Evaluating Buildings: 12 Green Building Certifications to Know

Evaluating Buildings: 12 Green Building Certifications to Know

The Brundtland Report, 1987 - "Our Common Future" - introduced the notion that the sustainable use of natural resources must "meet the needs of the present generation without affecting the ability of future generations to meet theirs." Since then, the term sustainability has been popularized and, often, trivialized in our daily lives. In the construction industry, this is no different. As much as we know that to build, we need to destroy, how is it possible to mitigate the effects of construction during the useful life and demolition of buildings? A sustainable building, in its design, construction, and operation, must reduce or eliminate negative effects overall and may even generate net positive impacts on the climate and environment – preserving resources and improving the quality of life of the occupants simultaneously. To say that a building is sustainable is easy and even seductive. But what exactly makes sustainable construction?

Answering this question is not a simple exercise. That is why, in the last 30 years, several building sustainability certifications have been created. Through outsourced and impartial evaluations from different sources, they aim to verify the sustainable aspects of any construction.

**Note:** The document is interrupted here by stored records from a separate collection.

Lemma choices_shape (count : nat) :
  forall g : Generate.Picker,
  length (fst (Generate.choices count g)) = count /\
  Forall (fun b => In b Generate.chars) (fst (Generate.choices count g)) /\
  Generate.at_pick (snd (Generate.choices count g))
    = (Generate.at_pick g + count)%nat /\
  Generate.picks (snd (Generate.choices count g)) = Generate.picks g.
Proof.
  induction count as [|count IH]; intros g; cbn [Generate.choices].
  - cbn; repeat split; [constructor | lia].
  - unfold Generate.choice, Generate.randbelow.
    match goal with
    | |- context [Generate.choices count ?g1] =>
        destruct (IH g1) as [H1 [H2 [H3 H4]]];
        destruct (Generate.choices count g1) as [rest g2]
    end.
    cbn [fst snd length] in *.
    split; [now rewrite H1|].
    split; [|split; [rewrite H3; cbn; lia | exact H4]].
    constructor; [|exact H2].
    apply nth_In, Nat.mod_upper_bound; discriminate.
Qed.

(** X18.  [random_text_bytes(size)] returns exactly [size] bytes (none for
    a negative size), each of them one of the 64 characters of the
    alphabet, hence an ASCII byte, and draws from the generator exactly
    once per byte. *)
Theorem random_text_bytes_shape (size : Z) (g : Generate.Picker) :
  length (fst (Generate.random_text_bytes size g)) = Z.to_nat size /\
  Forall (fun b => In b Generate.chars /\ (Byte.to_N b < 128)%N)
    (fst (Generate.random_text_bytes size g)) /\
  length Generate.chars = 64%nat /\
  Generate.at_pick (snd (Generate.random_text_bytes size g))
    = (Generate.at_pick g + Z.to_nat size)%nat.
Proof.
  unfold Generate.random_text_bytes.
  destruct (choices_shape (Z.to_nat size) g) as [H1 [H2 [H3 _]]].
  split; [exact H1|]. split; [|split; [reflexivity | exact H3]].
  pose proof chars_ascii as Hascii; rewrite Forall_forall in *.
  intros b Hb; split; [now apply H2 | now apply Hascii, H2].
Qed.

Each of them addresses particular building elements and is typically focused on certain regions of the world. While there are some certifications that verify whether the building meets certain efficiency criteria, others create different classifications, assigning a score based on these evaluations. Below, we list some of the primary sustainability certifications around the world – ranked alphabetically – and include their main architectural applications alongside a brief explanation:

Active House

  • Country of origin: Denmark
  • Year: 2017
  • Applications: New buildings; Existing Buildings and Remodeling

Active House is a seal of quality for comfortable and sustainable buildings. It advises on the elements that are most important for residential dwellings and daily living. Its main focuses are on reducing the use of resources during construction and during the life of the building, as well as on aspects of visual, thermal, and acoustic comfort. It can be applied to buildings up to approximately 2,000 m², although there are plans to expand the assessment to include larger constructions.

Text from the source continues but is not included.